We made the following two releases from the 1.5 branch:

  • Apache Jackrabbit 1.5.2 on January 20th
  • Apache Jackrabbit 1.5.3 on February 27th

The 1.5.2 release contained a fix to the security issue CVE-2009-0026 (Cross site scripting issues in webapp). This was the first security issue we had received through security@, and we had some initial confusion on how we should react to such issues. The security team was very helpful in guiding us.

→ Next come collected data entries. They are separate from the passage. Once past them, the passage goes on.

(* ===== verification/KChildLink.v ===== *)
(** * The two models of [copy_process] agree

    [KFork] follows the locks, the references and the error labels of
    [copy_process] on a small record of a task; [KChild] follows every
    assignment to the whole structure.  Here the second is shown to compute
    what the first does. *)

From Stdlib Require Import ZArith Lia String.
From stdpp Require Import base numbers list option strings gmap.
From S2P Require Import Prelude Sched Tracer ProcInfo KFork KForkLadder KForkFacts KTaskFields KChild KChildFacts.

Local Open Scope Z_scope.

(** The structure [fs] holds the record [t] and the pointers [c]; [addr] is the
    address of the structure of a task. *)
Record represents (addr : Z -> Z) (t : task_struct) (c : ctx) (fs : fields) : Prop := {
  rp_flags : fs F.flags = Num (flags t);
  rp_pid : fs F.pid = Num (pid t);
  rp_tgid : fs F.tgid = Num (tgid t);
  rp_group_leader : fs F.group_leader = KChild.Task (addr (group_leader t));
  rp_real_parent : fs F.real_parent = KChild.Task (addr (real_parent t));
  rp_children : children t = [] -> fs F.children = Into (addr (pid t)) F.children;
  rp_nvcsw : fs F.nvcsw = Num (nvcsw t);
  rp_nivcsw : fs F.nivcsw = Num (nivcsw t);
  rp_utime : fs F.utime = Num (utime t);
  rp_stime : fs F.stime = Num (stime t);
  rp_fs : fs F.fs = Obj (c_fs c);
  rp_sighand : fs F.sighand = Obj (c_sighand c);
  rp_signal : fs F.signal = Obj (c_signal c) }.

(** The environment of the field model that belongs to a call of [KFork]; the
    objects of the new task are those [c'] points to. *)
Definition env_of (addr : Z -> Z) (e : kenv) (a : kernel_clone_args) (t : task_struct) (c' : ctx) (tid shift : Z) : fork_env :=
  ForkEnv (a_flags a) tid (addr (pid t)) (addr (alloc_pid e))
    (fun f => if decide (f = F.fs) then c_fs c' else if decide (f = F.sighand) then c_sighand c'
              else if decide (f = F.signal) then c_signal c' else 0)
    false (alloc_pid e) (a_exit_signal a) (leader_exit_signal e) (ioprio_valid e) shift.

Section link.
Context (ext : call -> fields -> fields) (made : call -> F.field -> val) (writes : call -> F.field -> bool).
Hypothesis ext_made : forall c t f, f ∈ sets_up c -> ext c t f = made c f.
Hypothesis ext_frame : forall c t f, writes c f = false -> ext c t f = t f.
Hypothesis ext_apart : forall c f, f ∈ private -> f ∉ sets_up c -> writes c f = false.

(** What the program computes for the fields of the record. *)
Lemma child_record e cur :
  child ext e cur F.flags = new_flags (cur F.flags) /\
  child ext e cur F.pid = Num (e_pid e) /\
  child ext e cur F.tgid = (if flag e CLONE_THREAD then cur F.tgid else Num (e_pid e)) /\
  child ext e cur F.group_leader = (if flag e CLONE_THREAD then cur F.group_leader else KChild.Task (e_new e)) /\
  child ext e cur F.real_parent =
    (if flag e (Z.lor CLONE_PARENT CLONE_THREAD) then cur F.real_parent else KChild.Task (e_cur e)) /\
  child ext e cur F.children = Into (e_new e) F.children /\
  child ext e cur F.nvcsw = Num 0 /\ child ext e cur F.nivcsw = Num 0 /\
  child ext e cur F.utime = Num 0 /\ child ext e cur F.stime = Num 0 /\
  child ext e cur F.fs = (if flag e CLONE_FS then cur F.fs else own e F.fs) /\
  child ext e cur F.sighand = (if flag e CLONE_SIGHAND then cur F.sighand else own e F.sighand) /\
  child ext e cur F.signal = (if flag e CLONE_THREAD then cur F.signal else own e F.signal).
Proof. rewrite !(child_value ext made writes ext_made ext_frame ext_apart) by listed. split_and!; reflexivity. Qed.

(** If [copy_process] succeeds, the assignments give a structure that holds the
    new task and its pointers, for every parent whose structure holds the
    caller's. *)
Theorem copy_process_represents addr e trace a cur w t c fs p w' tid shift :
  world_ok w -> kenv_ok e -> 0 <= a_exit_signal a ->
  by_pid (w_tasks w) !! cur = Some t -> ctxs w !! cur = Some c -> represents addr t c fs ->
  copy_process e false trace a cur w = Ok (inr p, w') ->
  exists c', ctxs w' !! pid p = Some c' /\
    represents addr p c' (child ext (env_of addr e a t c' tid shift) fs).
Proof.
  intros Hw He Hex Ht Hc Hfs E.
  destruct (copy_process_cases e trace a cur w t c Hw He Hex Ht Hc)
    as [(r & w1 & E1 & _)|(c' & k & fr & uw & Hv & E1 & Hcp & _)]; rewrite E1 in E; simplify_eq.
  exists c'. cbn [ctxs]. rewrite lookup_insert_eq. split; [done|].
  destruct (child_record (env_of addr e a t c' tid shift) fs)
    as (H1 & H2 & H3 & H4 & H5 & H6 & H7 & H8 & H9 & H10 & H11 & H12 & H13).
  unfold flag, own in *. cbn [env_of e_flags e_pid e_new e_cur e_obj] in *.
  destruct Hfs as [R1 R2 R3 R4 R5 _ _ _ _ _ R11 R12 R13], Hcp as [_ C2 C3 C4 _].
  unfold new_task, child_of, adopted, numbered, pid_nr, caller_after, fresh_task.
  split; rewrite ?H1, ?H2, ?H3, ?H4, ?H5, ?H6, ?H7, ?H8, ?H9, ?H10, ?H11, ?H12, ?H13.
  all: destruct (has (a_flags a) CLONE_THREAD) eqn:Eth; try reflexivity.
  all: try (cbn; done).
  1,2: by rewrite R1.
  1,2: cbn; rewrite R5; by destruct (has (a_flags a) (Z.lor CLONE_PARENT CLONE_THREAD)).
  1,2: destruct (has (a_flags a) CLONE_FS) eqn:Efs; [|done]; rewrite R11, C2; auto.
  1,2: destruct (has (a_flags a) CLONE_SIGHAND) eqn:Esg; [|done]; rewrite R12, C3; auto.
  rewrite R13, C4; auto.
Qed.
End link.
(** Coercing the street number of an address entry of the record throws. *)
Definition coercionThrows (raw : jsval) : Prop :=
  exists fields items i entry,
    raw = JObj fields
    /\ getProp "addresses" fields = JArr items
    /\ nth_error items i = Some (JObj entry)
    /\ Number StringToNumber ObjectToNumber (getProp "streetNumber" entry) = None.
End Runtime.

End Rules.

(** ** A runtime and sample records for running the model *)
Module Samples.
Import JsString Zod Schema.
Local Open Scope list_scope.

Fixpoint decimalValue (acc : Z) (s : string) : Z :=
  match s with
  | EmptyString => acc
  | String c s' => decimalValue (10 * acc + digitValue c)%Z s'
  end.

(** An unsigned literal: one to fifteen ASCII digits (an integer that a
    double holds exactly) or [Infinity]. *)
Definition unsignedToNumber (s : string) : jsnum :=
  if String.eqb s "Infinity" then JInf false
  else if negb (falsy s) && JsString.forallb isDigit s
          && (String.length s <=? 15)%nat
  then JFin (inject_Z (decimalValue 0 s))
  else JNaN.

Definition negate (n : jsnum) : jsnum :=
  match n with
  | JNaN => JNaN
  | JInf negative => JInf (negb negative)
  | JFin q => JFin (- q)
  end.

(** [Number(s)] on a string: white space around the literal is dropped,
    nothing is left gives 0, a sign may come first.  The other numeric
    literals of JavaScript (fractions, exponents, hexadecimal, octal and
    binary, longer integers) are left out and give NaN here. *)
Definition decimalToNumber (s : string) : jsnum :=
  match trim s with
  | EmptyString => JFin 0
  | String "+" u => unsignedToNumber u
  | String "-" u => negate (unsignedToNumber u)
  | t => unsignedToNumber t
  end.

(** An object has the own property [key]. *)
Definition hasOwnProperty (key : string) (fields : list (string * jsval)) : bool :=
  existsb (fun kv => String.eqb (fst kv) key) fields.

(** Converting the value to a string throws: it is, or an array holds, a
    plain object with an own [toString], which data never makes callable. *)
Fixpoint toStringThrows (v : jsval) : bool :=
  match v with
  | JObj fields => hasOwnProperty "toString" fields
  | JArr items => existsb toStringThrows items
  | _ => false
  end.

(** [Number(String(v))] for a value whose conversion does not throw: a
    plain object gives "[object Object]", an array the [join] of its
    items, in which [null] and [undefined] give the empty string and two
    items or more leave a comma. *)
Fixpoint numberOfString (v : jsval) : jsnum :=
  match v with
  | JUndefined => JNaN
  | JNull => JNaN
  | JBool _ => JNaN
  | JNum n => n
  | JStr s => decimalToNumber s
  | JObj _ => JNaN
  | JArr [] => JFin 0
  | JArr [item] =>
      match item with
      | JUndefined | JNull => JFin 0
      | _ => numberOfString item
      end
  | JArr _ => JNaN
  end.

(** [Number(o)] of an array or of a plain object, whose prototype is
    [Object.prototype]: [valueOf] returns the object itself, so the
    result is that of [toString]. *)
Definition plainObjectToNumber (v : jsval) : option jsnum :=
  if toStringThrows v then None else Some (numberOfString v).

Definition samplePhone (isMainValue : list (string * jsval)) : jsval :=
  JObj ([("type", JStr "Mobile"); ("number", JStr "050-123-4567")] ++ isMainValue).

Definition sampleAddress : jsval :=
  JObj [("cityCode", JStr "3000"); ("cityName", JStr "Jerusalem");
        ("streetCode", JStr "101"); ("streetName", JStr "Jaffa");
        ("streetNumber", JStr "12"); ("addressType", JStr "Home")].

(** A raw record as the form holds it: padded names, a street number typed
    as text, a second phone without [isMain]. *)
Definition sampleRaw : jsval :=
  JObj [("id", JStr "000000018"); ("firstName", JStr "  Dana ");
        ("lastName", JStr "Levi");
        ("phoneNumbers",
          JArr [samplePhone [("isMain", JBool true)]; samplePhone []]);
        ("hmo", JStr "Clalit");
        ("addresses", JArr [sampleAddress])].

Definition sampleRecord : PatientFormData :=
  mkPatient "000000018" "Dana" "Levi"
    [mkPhone "Mobile" "050-123-4567" true; mkPhone "Mobile" "050-123-4567" false]
    "Clalit"
    [mkAddress "3000" "Jerusalem" "101" "Jaffa" (JFin (inject_Z 12)) "Home" None].

(** The same record with no phone at all. *)
Definition sampleNoPhones : list (string * jsval) :=
  [("id", JStr "000000018"); ("firstName", JStr "Dana");
   ("lastName", JStr "Levi"); ("phoneNumbers", JArr []);
   ("hmo", JStr "Clalit"); ("addresses", JArr [sampleAddress])].

(** A record wrong in several places at once: the identifier, the first
    name, the number of the first phone and the street number. *)
Definition sampleManyErrors : jsval :=
  JObj [("id", JStr "123456789"); ("firstName", JStr "   ");
        ("lastName", JStr "Levi");
        ("phoneNumbers",
          JArr [JObj [("type", JStr "Mobile"); ("number", JStr "1234567");
                      ("isMain", JBool true)]]);
        ("hmo", JStr "Clalit");
        ("addresses",
          JArr [JObj [("cityCode", JStr "3000"); ("cityName", JStr "Jerusalem");
                      ("streetCode", JStr "101"); ("streetName", JStr "Jaffa");
                      ("streetNumber", JStr "0"); ("addressType", JStr "Home")]])].

(** One phone, marked main by nobody, whose [type] is missing. *)
Definition sampleAbortedEntry : jsval :=
  JArr [JObj [("number", JStr "050-123-4567"); ("isMain", JBool false)]].

(** Entries that hold [isMain] and nothing else. *)
Definition sampleFlagsOnly (flags : list bool) : list jsval :=
  map (fun b => JObj [("isMain", JBool b)]) flags.

(** Two phones marked main, the first of a type that is not one of the
    four. *)
Definition sampleFaxAndMobile : list jsval :=
  [JObj [("type", JStr "Fax"); ("number", JStr "050-123-4567");
         ("isMain", JBool true)];
   samplePhone [("isMain", JBool true)]].

(** The sample record with these two phones. *)
Definition sampleTwoMain : jsval :=
  JObj [("id", JStr "000000018"); ("firstName", JStr "Dana");
        ("lastName", JStr "Levi"); ("phoneNumbers", JArr sampleFaxAndMobile);
        ("hmo", JStr "Clalit"); ("addresses", JArr [sampleAddress])].
(** Every operation but [alert], on a reply other than 200 whose body is
    JSON and not an object (a list, a string, a number, null), lets the
    [AttributeError] of the missing [get] escape: the [except] clause
    catches [ValueError] only. *)
Theorem request_error_not_object
    (E : Env) (c : call) (w : World) (q : Request) (what : string)
    (v : pyval) :
  what_of c = Some what ->
  wire (snd (invoke E c w)) = (wire w ++ [q])%list ->
  status_code (portal E (wire w) q) <> 200 ->
  json_loads E (text (portal E (wire w) q)) = Some v ->
  is_dict v = false ->
  fst (invoke E c w) = Raise AttributeError.
Proof.
  destruct (invoke E c w) as [res w'] eqn:Hrun. cbn [fst snd].
  intros Hwhat Hwire Hstatus Hj Hv. apply Z.eqb_neq in Hstatus.
  destruct c; try discriminate Hwhat; unfold invoke in Hrun.
  all: enter_method Hrun Hwire r0.
  all: rewrite Hstatus, Hj in Hrun; reduce_in Hrun.
  all: destruct v; try discriminate Hv; reduce_in Hrun.
  all: now injection Hrun as <- _.
Qed.

Lemma request_error_not_object_witness :
  fst (invoke (Demo.env (Demo.reply 500 "[1]"))
         (DeleteLog "invoices") Demo.logged_in)
  = Raise AttributeError.
Proof.
  refine (request_error_not_object (Demo.env (Demo.reply 500 "[1]"))
            (DeleteLog "invoices") Demo.logged_in
            {| verb := POST; url := "http://x/app/api/log/delete";
               params := [];
               data := [("activityLabel", PStr "invoices");
                        ("access_token", PStr "T")];
               files := [] |}
            "log delete" (PList [PInt 1]) eq_refl eq_refl _ eq_refl eq_refl).
  vm_compute. discriminate.
Defined.

Lemma message_error_without_fallback_witness :
  fst (message (Demo.env (Demo.reply 502 "Bad Gateway"))
         ["a@x"] ["bob"] "subject" "body" (PStr "TEXT") "ops" Demo.logged_in)
  = Raise JSONDecodeError.
Proof.
  pose (E := Demo.env (Demo.reply 502 "Bad Gateway")).
  pose (run := message E ["a@x"] ["bob"] "subject" "body" (PStr "TEXT") "ops"
                 Demo.logged_in).
  refine (message_error_without_fallback E
            ["a@x"] ["bob"] "subject" "body" (PStr "TEXT") "ops"
            Demo.logged_in (snd run) (fst run)
            {| verb := POST; url := "http://x/app/api/message/send";
               params := [];
               data := [("email", PStr "a@x"); ("users", PStr "bob");
                        ("subject", PStr "subject"); ("body", PStr "body");
                        ("type", PStr "TEXT"); ("group", PStr "ops");
                        ("access_token", PStr "T")];
               files := [] |}
            eq_refl eq_refl _ eq_refl).
  vm_compute. discriminate.
Defined.
Definition update_all_local_assets (walk : Walk) (library_dirs : list string)
    (workflow_fallback : string) (purchased : option bool) (idx : AssetIndex)
    : Outcome (list (string * Z) * list string) :=
  match select_assets purchased idx with
  | (Raised e, idx) => (Raised e, idx)
  | (Returned asset_name_dict, idx) =>
      (* update_from_directory() overwrites file reference entries.
         Thus the primary library directory has to be scanned last. *)
      let library_dirs := reverse library_dirs in
      (* Browse library_dirs recursively *)
      match scan_libraries walk asset_name_dict workflow_fallback
              library_dirs (mkReconcile idx [] []) with
      | (Raised e, r) => (Raised e, r_index r)
      | (Returned _, r) =>
          let '(remaining, idx) :=
            foldl (fun '(d, idx) asset_name_matched =>
                     if dict_mem asset_name_matched d
                     then (dict_del asset_name_matched d, idx)
                     else (d, capture_message
                                "assetindex_update_local_key_error" idx))
                  (asset_name_dict, r_index r) (matched_assets r) in
          (Returned (remaining, unmatched_directories r), idx)
      end
  end.

End Directories.

Section Locality.
Context `{AM : AssetsModule}.
(** * UFOMap [OctreeBase]: a shallow embedding and its verified properties

    The development follows [ufomap/octree_base.h] (class [OctreeBase]) and
    [ufomap/math/vector3.h] (class [Vector3]).  Member functions become Rocq
    functions over an explicit tree state; the recursive member functions
    recurse on the depth argument they carry in the source.

    Numbers.  Log-odds values ([float] in the source) are fixed-point
    integers: a logit [l] is stored as [l * LOGIT_SCALE], and the
    representable logits are the 32-bit integers.  Coordinates, sizes and
    probabilities are rationals.  Rounding is outside the model, and so
    is the narrowing of a [double] to a [float].  The infinities and NaN
    of IEEE arithmetic are outside it too, except in the section on
    log-odds as IEEE values, which repeats the update path with them. *)

From Stdlib Require Import ZArith QArith Qround Qabs Bool List Ascii String.
From Stdlib Require Import Lia Lqa Qfield.
From stdpp Require Import gmap.
Import ListNotations.

Local Open Scope Z_scope.

(** ** Numeric substrate *)

Definition LOGIT_SCALE : Z := 10000.

(** [std::numeric_limits<float>::lowest()] and [max()] for logits. *)
Definition FLT_LOWEST : Z := - 2 ^ 31.
Definition FLT_HIGHEST : Z := 2 ^ 31 - 1.

(** [std::numeric_limits<float>::max()] for ray parameters. *)
Definition FLT_MAX : Q := inject_Z (2 ^ 127).

Definition wrap32 (x : Z) : Z := x mod 2 ^ 32.
Definition wrap64 (x : Z) : Z := x mod 2 ^ 64.

(** [std::clamp(v, lo, hi)]. *)
Definition clamp (v lo hi : Z) : Z :=
  if v <? lo then lo else if hi <? v then hi else v.

Definition Qltb (a b : Q) : bool := negb (Qle_bool b a).

(** [std::sqrt], rounded down to a multiple of [2^-32] (exact on squares of
    such multiples). *)
Definition fsqrt (q : Q) : Q :=
  if Qle_bool q 0 then 0%Q
  else Qred (Z.sqrt (Qnum q * Z.pos (Qden q) * 2 ^ 64) # (Qden q * 2 ^ 32)).

(** Rounding to a multiple of [2^-64], the precision the two series
    below are evaluated with. *)
Definition rnd (q : Q) : Q := Qred (Qfloor (q * inject_Z (2 ^ 64)) # 2 ^ 64).

(** [std::log] by the truncated series
    [log x = 2 * sum_k ((x-1)/(x+1))^(2k+1) / (2k+1)]. *)
Fixpoint log_series (n : nat) (k : Z) (pow y2 : Q) : Q :=
  match n with
  | O => 0%Q
  | S n' => rnd (pow / inject_Z (2 * k + 1)
                 + log_series n' (k + 1) (rnd (pow * y2)) y2)
  end.

(** For an argument that is not positive, where [std::log] answers NaN
    or minus infinity, the value is 0; the section on log-odds as IEEE
    values has the two. *)
Definition flog (x : Q) : Q :=
  if Qle_bool x 0 then 0%Q
  else let y := rnd ((x - 1) / (x + 1)) in
       rnd (2 * log_series 200 0 y (rnd (y * y))).

(** [std::exp] by its truncated Taylor series. *)
Fixpoint exp_series (n : nat) (k : Z) (term x : Q) : Q :=
  match n with
  | O => 0%Q
  | S n' => rnd (term + exp_series n' (k + 1)
                          (rnd (term * x / inject_Z (k + 1))) x)
  end.

Definition fexp (x : Q) : Q := exp_series 60 0 1 x.

(** A stored logit read as a real number, and back. *)
Definition logit_to_real (l : Z) : Q := Qred (inject_Z l / inject_Z LOGIT_SCALE).
Definition real_to_logit (q : Q) : Z := Qfloor (q * inject_Z LOGIT_SCALE).

(** ** [Vector3] (also [Point3]) *)

Record Vector3 := mkVector3 { data0 : Q; data1 : Q; data2 : Q }.
Abbreviation Point3 := Vector3.

Module Vec.
Definition get (v : Vector3) (i : nat) : Q :=
    match i with O => data0 v | 1%nat => data1 v | _ => data2 v end.
Definition set (v : Vector3) (i : nat) (q : Q) : Vector3 :=
    match i with
    | O => mkVector3 q (data1 v) (data2 v)
    | 1%nat => mkVector3 (data0 v) q (data2 v)
    | _ => mkVector3 (data0 v) (data1 v) q
    end.
Definition sub (a b : Vector3) : Vector3 :=
    mkVector3 (Qred (data0 a - data0 b)) (Qred (data1 a - data1 b))
              (Qred (data2 a - data2 b)).
Definition add (a b : Vector3) : Vector3 :=
    mkVector3 (Qred (data0 a + data0 b)) (Qred (data1 a + data1 b))
              (Qred (data2 a + data2 b)).
Definition scale (a : Vector3) (k : Q) : Vector3 :=
    mkVector3 (Qred (data0 a * k)) (Qred (data1 a * k)) (Qred (data2 a * k)).
Definition div (a : Vector3) (k : Q) : Vector3 :=
    mkVector3 (Qred (data0 a / k)) (Qred (data1 a / k)) (Qred (data2 a / k)).
Definition eqb (a b : Vector3) : bool :=
    Qeq_bool (data0 a) (data0 b) && Qeq_bool (data1 a) (data1 b)
    && Qeq_bool (data2 a) (data2 b).
Definition squaredNorm (a : Vector3) : Q :=
    (data0 a * data0 a + data1 a * data1 a + data2 a * data2 a)%Q.
Definition norm (a : Vector3) : Q := fsqrt (squaredNorm a).
Definition normalize (a : Vector3) : Vector3 := div a (norm a).
Definition distance (a b : Vector3) : Q :=
    let x := (data0 a - data0 b)%Q in
    let y := (data1 a - data1 b)%Q in
    let z := (data2 a - data2 b)%Q in
    fsqrt (x * x + y * y + z * z).
Definition qmin (a b : Q) : Q := if Qltb b a then b else a.
Definition min (a : Vector3) : Q := qmin (qmin (data0 a) (data1 a)) (data2 a).
Definition minElementIndex (a : Vector3) : nat :=
    if Qle_bool (data0 a) (data1 a)
    then (if Qle_bool (data0 a) (data2 a) then 0 else 2)%nat
    else (if Qle_bool (data1 a) (data2 a) then 1 else 2)%nat.
End Vec.

(** ** Blocks of eight children *)

Record Oct (A : Type) := mkOct
  { c0 : A; c1 : A; c2 : A; c3 : A; c4 : A; c5 : A; c6 : A; c7 : A }.
Arguments mkOct {A}.
Arguments c0 {A}.
Arguments c1 {A}.
Arguments c2 {A}.
Arguments c3 {A}.
Arguments c4 {A}.
Arguments c5 {A}.
Arguments c6 {A}.
Arguments c7 {A}.

Module oct.
Section Ops.
Context {A B S : Type}.
Definition get (i : nat) (o : Oct A) : A :=
      match i with
      | 0 => c0 o | 1 => c1 o | 2 => c2 o | 3 => c3 o
      | 4 => c4 o | 5 => c5 o | 6 => c6 o | _ => c7 o
      end%nat.
Definition set (i : nat) (a : A) (o : Oct A) : Oct A :=
      match i with
      | 0 => mkOct a (c1 o) (c2 o) (c3 o) (c4 o) (c5 o) (c6 o) (c7 o)
      | 1 => mkOct (c0 o) a (c2 o) (c3 o) (c4 o) (c5 o) (c6 o) (c7 o)
      | 2 => mkOct (c0 o) (c1 o) a (c3 o) (c4 o) (c5 o) (c6 o) (c7 o)
      | 3 => mkOct (c0 o) (c1 o) (c2 o) a (c4 o) (c5 o) (c6 o) (c7 o)
      | 4 => mkOct (c0 o) (c1 o) (c2 o) (c3 o) a (c5 o) (c6 o) (c7 o)
      | 5 => mkOct (c0 o) (c1 o) (c2 o) (c3 o) (c4 o) a (c6 o) (c7 o)
      | 6 => mkOct (c0 o) (c1 o) (c2 o) (c3 o) (c4 o) (c5 o) a (c7 o)
      | _ => mkOct (c0 o) (c1 o) (c2 o) (c3 o) (c4 o) (c5 o) (c6 o) a
      end%nat.
Definition to_list (o : Oct A) : list A :=
      [c0 o; c1 o; c2 o; c3 o; c4 o; c5 o; c6 o; c7 o].
Definition replicate (a : A) : Oct A := mkOct a a a a a a a a.
Definition map (f : A -> B) (o : Oct A) : Oct B :=
      mkOct (f (c0 o)) (f (c1 o)) (f (c2 o)) (f (c3 o))
            (f (c4 o)) (f (c5 o)) (f (c6 o)) (f (c7 o)).
    (** A [for] loop over the eight children, in index order, threading
        a state. *)
Definition mapS (f : nat -> A -> S -> B * S) (o : Oct A) (s : S)
      : Oct B * S :=
      let '(b0, s) := f 0%nat (c0 o) s in
      let '(b1, s) := f 1%nat (c1 o) s in
      let '(b2, s) := f 2%nat (c2 o) s in
      let '(b3, s) := f 3%nat (c3 o) s in
      let '(b4, s) := f 4%nat (c4 o) s in
      let '(b5, s) := f 5%nat (c5 o) s in
      let '(b6, s) := f 6%nat (c6 o) s in
      let '(b7, s) := f 7%nat (c7 o) s in
      (mkOct b0 b1 b2 b3 b4 b5 b6 b7, s).
Definition All (P : A -> Prop) (o : Oct A) : Prop :=
      P (c0 o) /\ P (c1 o) /\ P (c2 o) /\ P (c3 o) /\
      P (c4 o) /\ P (c5 o) /\ P (c6 o) /\ P (c7 o).
End Ops.
End oct.

(** ** Locational codes and keys *)

(** Modelled from the spec: [Code] ([ufomap/code.h] is not part of the
    sources).  A code is a Morton-interleaved integer together with a depth;
    [getChildIdx d] is the three bits at level [d], [toDepth d] masks off the
    bits below level [d], [getChild i] appends three bits. *)
Record Code := mkCode { code_ : Z; code_depth_ : nat }.

(** Modelled from the spec: [Key] ([ufomap/key.h] is not part of the
    sources): three per-axis unsigned integers and a depth. *)
Record Key := mkKey { key0 : Z; key1 : Z; key2 : Z; key_depth_ : nat }.

Module key.
Definition get (k : Key) (i : nat) : Z :=
  match i with O => key0 k | 1%nat => key1 k | _ => key2 k end.
Definition set (k : Key) (i : nat) (v : Z) : Key :=
  match i with
  | O => mkKey v (key1 k) (key2 k) (key_depth_ k)
  | 1%nat => mkKey (key0 k) v (key2 k) (key_depth_ k)
  | _ => mkKey (key0 k) (key1 k) v (key_depth_ k)
  end.
Definition getDepth (k : Key) : nat := key_depth_ k.
Definition eqb (a b : Key) : bool :=
  (key0 a =? key0 b) && (key1 a =? key1 b) && (key2 a =? key2 b)
  && Nat.eqb (key_depth_ a) (key_depth_ b).
End key.

Module code.
Definition getDepth (c : Code) : nat := code_depth_ c.
Definition getChildIdx (c : Code) (depth : nat) : nat :=
  Z.to_nat (Z.land (Z.shiftr (code_ c) (3 * Z.of_nat depth)) 7).
Definition toDepth (c : Code) (depth : nat) : Code :=
  let temp := 3 * Z.of_nat depth in
  mkCode (Z.shiftl (Z.shiftr (code_ c) temp) temp) depth.
Definition getChild (c : Code) (index : nat) : Code :=
  match code_depth_ c with
  | O => c
  | S child_depth =>
      mkCode (code_ c + Z.shiftl (Z.of_nat index) (3 * Z.of_nat child_depth))
             child_depth
  end.
(** Bit [i] of the x, y and z key go to bits [3i], [3i+1] and [3i+2]. *)
Fixpoint interleave (n : nat) (x y z : Z) : Z :=
  match n with
  | O => 0
  | S n' =>
      Z.lor (Z.lor (Z.land x 1) (Z.shiftl (Z.land y 1) 1))
            (Z.lor (Z.shiftl (Z.land z 1) 2)
                   (Z.shiftl (interleave n' (Z.shiftr x 1) (Z.shiftr y 1)
                                         (Z.shiftr z 1)) 3))
  end.
Definition of_key (k : Key) : Code :=
  mkCode (interleave 21 (key0 k) (key1 k) (key2 k)) (key_depth_ k).
End code.

#[global] Instance Code_eq_dec : EqDecision Code.
Proof. solve_decision. Defined.

#[global] Instance Code_countable : Countable Code.
Proof.
  refine (inj_countable' (fun c => (code_ c, code_depth_ c))
                         (fun p => mkCode (fst p) (snd p)) _).
  intros [c d]; reflexivity.
Defined.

We also made the following component releases from the older 1.4 branch:

  • jackrabbit-core 1.4.7 on January 20th
  • jackrabbit-core 1.4.8 on January 29th
  • jackrabbit-core 1.4.9 on March 3rd

To get the JCR Commons subproject started we created and released a standalone Jackrabbit parent POM:

  • org.apache.jackrabbit:parent:2 on February 6th

Legal

No issues at the moment.

Community / Development

Michael Duerig joined the Jackrabbit team as a committer and PMC member.

The JCR Commons subproject was started after related discussion and a vote. We are still in the process of setting up this new subproject. To respond to earlier feedback from the board: we decided not to move these components to Apache Commons to avoid splitting the development community.

There is continuous interest in the JCR-based CMIS implementation we are developing in our sandbox. Florent Guillaume, who is not (yet) an Apache committer, is working on a related codebase in an external Mercurial repository under the working name “Chemistry”. There are concerns over the development being split over different source repositories. For now we hope to bring all development into Apache svn and plan to manage the effort as organic growth within the Jackrabbit project, possibly targetting a subproject once the effort matures. Another option is to push the effort to the Incubator as a new podling.

Starting with the 1.5.3 release our release notes include a section that acknowledges everyone who has contributed to that release. The contents of this section is based on the contribution report in Jira.

Work in Jackrabbit trunk continues and I expect us to release Jackrabbit 1.6.0 in a few months. After the 1.6 release we'll most likely start targeting Jackrabbit 2.0 for release later this year. Jackrabbit 2.0 will require Java 5 as the base platform.